**Your objective**
In the data below, find the line containing "Definition merge_entry_cmp (a", then set down that line and every later line up to and including the line containing "match merge_entry_cmp e' e with", exactly.

**Data provided**
Lemma read_all_log es : Forall entry_ok es -> Wal_read_all (Some (log_file es)) = Ok es.
Proof.
  intros Hes. rewrite <- (app_nil_r (log_file es)), read_all_tail by done. simpl.
  by rewrite app_nil_r.
Qed.

Lemma log_file_app es e : log_file (es ++ [e]) = log_file es ++ encoded e.
Proof.
  unfold log_file, encode_all. rewrite map_app, concat_app. cbn [map concat].
  by rewrite app_nil_r, app_assoc.
Qed.

(** *** Replay *)

Definition entry_call (e : LogEntry) : mem_call :=
  match le_op e with OpPut => CallPut (le_key e) (le_value e) | OpDelete => CallDelete (le_key e) end.

(** The map a log stands for. *)
Definition log_map (es : list LogEntry) (m : gmap bytes bytes) : gmap bytes bytes :=
  fold_left map_apply (map entry_call es) m.

Lemma replay_entries_run t es : replay_entries t es = mem_run t (map entry_call es).
Proof.
  revert t. induction es as [|e es IH]; intros t; [done|]. cbn [replay_entries map mem_run].
  assert (replay_entry t e = mem_apply t (entry_call e)) as ->.
  { unfold replay_entry, entry_call. by destruct (le_op e). }
  destruct (mem_apply t (entry_call e)); simpl; auto.
Qed.

Lemma entry_calls_ok es : Forall entry_ok es -> Forall (fun c => call_key c <> []) (map entry_call es).
Proof.
  intros H. apply Forall_map. eapply Forall_impl; [exact H|]. intros e (Hk & _).
  unfold entry_call. by destruct (le_op e).
Qed.

Lemma replay_ok t es :
  mem_wf t -> Forall entry_ok es ->
  exists t', replay_entries t es = Ok t' /\ mem_wf t' /\ mem_map t' = log_map es (mem_map t).
Proof.
  intros Ht Hes. rewrite replay_entries_run.
  destruct (mem_run_laws t (map entry_call es)) as (t' & E & Hw & Hc); [done|by apply entry_calls_ok|].
  by exists t'.
Qed.

Lemma replay_log t es :
  mem_wf t -> Forall entry_ok es ->
  exists t', replay_into_memtable (Some (log_file es)) t = Ok (len es, t') /\
    mem_wf t' /\ mem_map t' = log_map es (mem_map t).
Proof.
  intros Ht Hes. unfold replay_into_memtable. rewrite read_all_log by done. cbn [obind].
  destruct (replay_ok t es Ht Hes) as (t' & -> & ? & ?). by exists t'.
Qed.

(** ** Segments *)

(** The iteration of a map whose largest key is [k]. *)
Lemma btree_iter_last {V} (m : gmap Z V) k v :
  (forall i, is_Some (m !! i) -> i <= k) ->
  btree_iter (<[k := v]> m) = btree_iter (delete k m) ++ [(k, v)].
Proof.
  intros Hmax. apply btree_iter_unique.
  - apply StronglySorted_app. split; [|split; [apply btree_iter_sorted|repeat constructor]].
    intros [i x] [j y] Hi Hj. apply elem_of_btree_iter in Hi.
    apply list_elem_of_singleton in Hj. injection Hj as -> ->.
    apply lookup_delete_Some in Hi as [Hne Hi].
    assert (i <= k) by (apply Hmax; eauto). apply klt_cmp. simpl. apply Z.compare_lt_iff. lia.
  - intros i x. rewrite elem_of_app, elem_of_btree_iter, list_elem_of_singleton.
    rewrite lookup_delete_Some, lookup_insert_Some. split.
    + intros [[Hne Hi]|[= -> ->]]; auto.
    + intros [[-> ->]|[Hne Hi]]; auto.
Qed.
Lemma range_from fuel gs1 g gs2 pre post bloom start end_ :
  Forall group_ok (gs1 ++ g :: gs2) -> len (sst_image (gs1 ++ g :: gs2) bloom) < 2 ^ 64 ->
  StronglySorted entry_lt (post ++ concat gs2) ->
  g = pre ++ post -> (rounds_left post gs2 <= fuel)%nat ->
  drain (SstRangeIter_round crc32c (image_reader (gs1 ++ g :: gs2) bloom) start end_) fuel
        (mkSstRangeIter (length gs1) (records g) (len (records pre)) false) =
  map Ok (filter (in_range start end_) (post ++ concat gs2)).
Proof.
  revert gs1 g gs2 pre post.
  induction fuel as [|fuel IH]; intros gs1 g gs2 pre post Hgs Hu Hs Hg Hf; [unfold rounds_left in Hf; lia|].
  rewrite drain_S. unfold SstRangeIter_round at 1. cbn [ri_done ri_block_idx ri_block ri_off].
  destruct post as [|e post].
  - rewrite app_nil_r in Hg. subst pre. rewrite off_past. cbn [app] in Hs |- *.
    destruct gs2 as [|g2 gs2].
    + unfold SstRangeIter_load_block. cbn [image_reader sr_index ri_block_idx].
      rewrite (proj2 (lookup_ge_None _ _)) by (rewrite length_index_of, length_app; simpl; lia).
      by rewrite drain_done.
    + assert (S (length gs1) = length (gs1 ++ [g])) as El by (rewrite length_app; simpl; lia).
      replace (gs1 ++ g :: g2 :: gs2) with ((gs1 ++ [g]) ++ g2 :: gs2) in * by (by rewrite <- app_assoc).
      rewrite El, range_load_next by done.
      assert (g2 <> []) as Hne.
      { apply Forall_app in Hgs as [_ Hgs]. inversion Hgs as [|? ? (H2 & _)]; done. }
      destruct (bytes_leb end_ (group_key g2)) eqn:Eend.
      * rewrite drain_done, filter_past; [done|]. intros e He.
        apply (bytes_le_trans _ (group_key g2)); [done|].
        by apply (group_key_least [] g2 gs2).
      * apply (IH (gs1 ++ [g]) g2 gs2 [] g2); [done..|].
        unfold rounds_left in *. cbn [concat length] in Hf |- *. rewrite length_app in Hf. lia.
  - subst g. rewrite records_app, off_inside, records_cons.
    assert (entry_fits e) as He.
    { apply Forall_app in Hgs as [_ Hgs]. inversion Hgs as [|? ? (_ & Hfit & _)]; subst.
      apply Forall_app in Hfit as [_ Hfit]. by inversion Hfit. }
    destruct e as [k v]. rewrite read_entry_here by done.
    cbn [app fst snd ri_block_idx ri_block ri_done] in Hs |- *.
    change (encode_record k v ++ records post) with (records ((k, v) :: post)).
    rewrite <- records_app.
    replace (len (records pre) + 6 + len k + len v) with (len (records (pre ++ [(k, v)])))
      by (rewrite records_app, records_single; cbn [fst snd]; len_lia).
    inversion Hs as [|? ? Hs' Hall]; subst.
    assert (drain (SstRangeIter_round crc32c
              (image_reader (gs1 ++ (pre ++ (k, v) :: post) :: gs2) bloom) start end_) fuel
              (mkSstRangeIter (length gs1) (records (pre ++ (k, v) :: post))
                 (len (records (pre ++ [(k, v)]))) false) =
            map Ok (filter (in_range start end_) (post ++ concat gs2))) as Hrest.
    { apply (IH gs1 (pre ++ (k, v) :: post) gs2 (pre ++ [(k, v)]) post);
        [done|done|done|by rewrite <- app_assoc|].
      unfold rounds_left in *. cbn [length] in Hf. lia. }
    destruct (bytes_ltb k start) eqn:Es.
    + rewrite filter_cons_False; [done|]. intros [H1 _]. simpl in H1. congruence.
    + destruct (bytes_leb end_ k) eqn:Ee.
      * rewrite filter_past; [done|]. intros e [->|Hin]%elem_of_cons; [done|].
        rewrite Forall_forall in Hall. apply (bytes_le_trans _ k); [done|].
        apply bytes_lt_le. exact (Hall _ Hin).
      * rewrite filter_cons_True; [by cbn [map]; rewrite Hrest|].
        split; [done|]. simpl. by rewrite bytes_ltb_leb, Ee.
Qed.
(* ===== verification/Compaction.v ===== *)
(** * Compaction of level 0 (crates/noedb-storage/src/compaction.rs)

    The [sst] directory is a map from file identities to bytes; a file name
    [L<level>-<id>.sst] is the pair of its numbers.  The merge keeps the source's
    binary heap as the list of its members, from which [pop] takes the least. *)

From S2P Require Import Prelude BTree StorageError MemTable Filter SSTable.

Definition L0_COMPACTION_TRIGGER : Z := 4.

Abbreviation sst_path := (Z * Z)%type.
Abbreviation sst_dir := (gmap (Z * Z) bytes).

(** The ids of the files of a level. *)
Definition level_ids (dir : sst_dir) (level : Z) : list Z :=
  omap (fun e : sst_path * bytes => if e.1.1 =? level then Some e.1.2 else None) (map_to_list dir).

Definition next_sst_id (dir : sst_dir) (level : Z) : Z :=
  foldr Z.max 0 (level_ids dir level) + 1.

(** [files.sort()]: the names have nine digits, so that they sort by id. *)
Definition list_sst_level (dir : sst_dir) (level : Z) : list sst_path :=
  map (pair level) (merge_sort Z.le (level_ids dir level)).

Definition alloc_sst_path (dir : sst_dir) (level : Z) : sst_path := (level, next_sst_id dir level).

Definition open_table (dir : sst_dir) (path : sst_path) : outcome StorageError SstReader :=
  let? file := ok_or (dir !! path) (Io "No such file or directory (os error 2)") in
  SstReader_open file.

Definition remove_file (dir : sst_dir) (path : sst_path) : outcome StorageError unit * sst_dir :=
  match dir !! path with
  | Some _ => (Ok tt, delete path dir)
  | None => (Err (Io "No such file or directory (os error 2)"), dir)
  end.

Fixpoint remove_files (dir : sst_dir) (paths : list sst_path) : outcome StorageError unit * sst_dir :=
  match paths with
  | [] => (Ok tt, dir)
  | p :: paths' =>
      match remove_file dir p with
      | (Ok _, dir') => remove_files dir' paths'
      | r => r
      end
  end.

(** ** The merge *)

(** [Reverse<(Vec<u8>, Vec<u8>, usize)>] in a max-heap: the least triple first. *)
Abbreviation merge_entry := (bytes * bytes * nat)%type.

Definition merge_entry_cmp (a b : merge_entry) : comparison :=
  let '(k1, v1, i1) := a in
  let '(k2, v2, i2) := b in
  match bytes_cmp k1 k2 with
  | Eq => match bytes_cmp v1 v2 with
          | Eq => Nat.compare i1 i2
          | c => c
          end
  | c => c
  end.

(** The least of [e] and the heap, and the others. *)
Fixpoint pop_least (e : merge_entry) (heap : list merge_entry) : merge_entry * list merge_entry :=
  match heap with
  | [] => (e, [])
  | e' :: heap' =>
      match merge_entry_cmp e' e with
      | Lt => let '(m, rest) := pop_least e' heap' in (m, e :: rest)
      | _ => let '(m, rest) := pop_least e heap' in (m, e' :: rest)
      end
  end.

Definition pop (heap : list merge_entry) : option (merge_entry * list merge_entry) :=
  match heap with
  | [] => None
  | e :: heap' => Some (pop_least e heap')
  end.

Abbreviation stream := (list (outcome StorageError (bytes * bytes))).

(** [if let Some(Ok((k, v))) = streams[i].next() { heap.push(..) }] *)
Definition pull (streams : list stream) (i : nat) (heap : list merge_entry)
    : outcome StorageError (list stream * list merge_entry) :=
  match streams !! i with
  | None => Panic
  | Some [] => Ok (streams, heap)
  | Some (Ok (k, v) :: rest) => Ok (<[i := rest]> streams, (k, v, i) :: heap)
  | Some (Err _ :: rest) => Ok (<[i := rest]> streams, heap)
  | Some (Panic :: _) => Panic
  end.

(** The first entry of every stream from the [i]-th on. *)
Fixpoint pull_all (n i : nat) (streams : list stream) (heap : list merge_entry)
    : outcome StorageError (list stream * list merge_entry) :=
  match n with
  | O => Ok (streams, heap)
  | S n' =>
      let? '(streams', heap') := pull streams i heap in
      pull_all n' (S i) streams' heap'
  end.

Fixpoint merge_loop (fuel : nat) (streams : list stream) (heap : list merge_entry) (merged : MemTable)
    : outcome StorageError MemTable :=
  match fuel with
  | O => Ok merged
  | S fuel' =>
      match pop heap with
      | None => Ok merged
      | Some ((k, v, i), heap') =>
          let? merged' := MemTable_put merged k v in
          let? '(streams', heap'') := pull streams i heap' in
          merge_loop fuel' streams' heap'' merged'
      end
  end.

(** Every round pops an entry that came from a stream. *)
Definition merge_fuel (streams : list stream) : nat := S (length (concat streams)).

Definition merge_streams (streams : list stream) : outcome StorageError MemTable :=
  let? '(rest, heap) := pull_all (length streams) 0 streams [] in
  merge_loop (merge_fuel streams) rest heap MemTable_new.

Section compaction.
Context (crc32c : bytes -> Z) (sizing : Z -> Z * Z).

Fixpoint open_tables (dir : sst_dir) (paths : list sst_path) : outcome StorageError (list SstReader) :=
  match paths with
  | [] => Ok []
  | p :: paths' =>
      let? r := open_table dir p in
      let? rs := open_tables dir paths' in
      Ok (r :: rs)
  end.
(* ===== verification/Lsm.v ===== *)
(** * The LSM tree (crates/noedb-storage/src/lsm.rs, lsm_mvcc.rs, manifest.rs)

    The tree's state holds the memtable, the two levels and the write-ahead
    log, and the disk it works on: the [wal] and [sst] directories and the
    manifest.  Operations are in a state monad that keeps what an operation did
    before it failed.  The cache of opened tables is left out: it is cleared
    whenever a table is added or removed.  The manifest is the snapshot itself;
    its text format is in [Manifest]. *)

From S2P Require Import Prelude BTree StorageError Mvcc MemTable Wal Filter SSTable Compaction.

(** ** Configuration *)

Record LsmConfig : Type := mkLsmConfig {
  max_mem_bytes : Z;
  l0_compaction_trigger : Z;
  cfg_wal_sync : WalSyncMode;
  cfg_sst : SstWriteOptions;
  wal_batch_size : Z;
  cfg_write_stall : WriteStallConfig;
}.

Definition LsmConfig_default : LsmConfig :=
  mkLsmConfig DEFAULT_MAX_MEM_BYTES L0_COMPACTION_TRIGGER EveryAppend phase3_default 1
              WriteStallConfig_default.

Definition LsmConfig_throughput : LsmConfig :=
  mkLsmConfig (16 * 1024 * 1024) 64 OnFlush phase3_default 256 WriteStallConfig_relaxed.

(** ** State *)

Record ManifestSnapshot : Type := mkManifestSnapshot {
  ms_level0 : list sst_path;
  ms_level1 : list sst_path;
  ms_sequence : Z;
}.

(** What is on disk. *)
Record lsm_disk : Type := mkLsmDisk {
  ld_wal : wal_dir;
  ld_sst : sst_dir;
  ld_manifest : option ManifestSnapshot;
}.

Record LsmTree : Type := mkLsmTree {
  l_wal : WalSegmentManager;
  l_active : MemTable;
  l_level0 : list sst_path;
  l_level1 : list sst_path;
  l_config : LsmConfig;
  l_flushed_wal_segment : Z;
  l_wal_pending : Z;
  l_manifest_seq : Z;
  l_sst : sst_dir;
  l_manifest : option ManifestSnapshot;
}.

Definition disk_of (l : LsmTree) : lsm_disk := mkLsmDisk (ws_dir (l_wal l)) (l_sst l) (l_manifest l).

Definition set_wal (w : WalSegmentManager) (l : LsmTree) : LsmTree :=
  mkLsmTree w (l_active l) (l_level0 l) (l_level1 l) (l_config l) (l_flushed_wal_segment l)
            (l_wal_pending l) (l_manifest_seq l) (l_sst l) (l_manifest l).
Definition set_memtable (t : MemTable) (l : LsmTree) : LsmTree :=
  mkLsmTree (l_wal l) t (l_level0 l) (l_level1 l) (l_config l) (l_flushed_wal_segment l)
            (l_wal_pending l) (l_manifest_seq l) (l_sst l) (l_manifest l).
Definition set_levels (l0 l1 : list sst_path) (l : LsmTree) : LsmTree :=
  mkLsmTree (l_wal l) (l_active l) l0 l1 (l_config l) (l_flushed_wal_segment l)
            (l_wal_pending l) (l_manifest_seq l) (l_sst l) (l_manifest l).
Definition set_pending (n : Z) (l : LsmTree) : LsmTree :=
  mkLsmTree (l_wal l) (l_active l) (l_level0 l) (l_level1 l) (l_config l) (l_flushed_wal_segment l)
            n (l_manifest_seq l) (l_sst l) (l_manifest l).
Definition set_flushed (id : Z) (l : LsmTree) : LsmTree :=
  mkLsmTree (l_wal l) (l_active l) (l_level0 l) (l_level1 l) (l_config l) id
            (l_wal_pending l) (l_manifest_seq l) (l_sst l) (l_manifest l).
Definition set_sst (d : sst_dir) (l : LsmTree) : LsmTree :=
  mkLsmTree (l_wal l) (l_active l) (l_level0 l) (l_level1 l) (l_config l) (l_flushed_wal_segment l)
            (l_wal_pending l) (l_manifest_seq l) d (l_manifest l).
Definition set_manifest (seq : Z) (m : ManifestSnapshot) (l : LsmTree) : LsmTree :=
  mkLsmTree (l_wal l) (l_active l) (l_level0 l) (l_level1 l) (l_config l) (l_flushed_wal_segment l)
            (l_wal_pending l) seq (l_sst l) (Some m).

**Exercise output**
Definition merge_entry_cmp (a b : merge_entry) : comparison :=
  let '(k1, v1, i1) := a in
  let '(k2, v2, i2) := b in
  match bytes_cmp k1 k2 with
  | Eq => match bytes_cmp v1 v2 with
          | Eq => Nat.compare i1 i2
          | c => c
          end
  | c => c
  end.

(** The least of [e] and the heap, and the others. *)
Fixpoint pop_least (e : merge_entry) (heap : list merge_entry) : merge_entry * list merge_entry :=
  match heap with
  | [] => (e, [])
  | e' :: heap' =>
      match merge_entry_cmp e' e with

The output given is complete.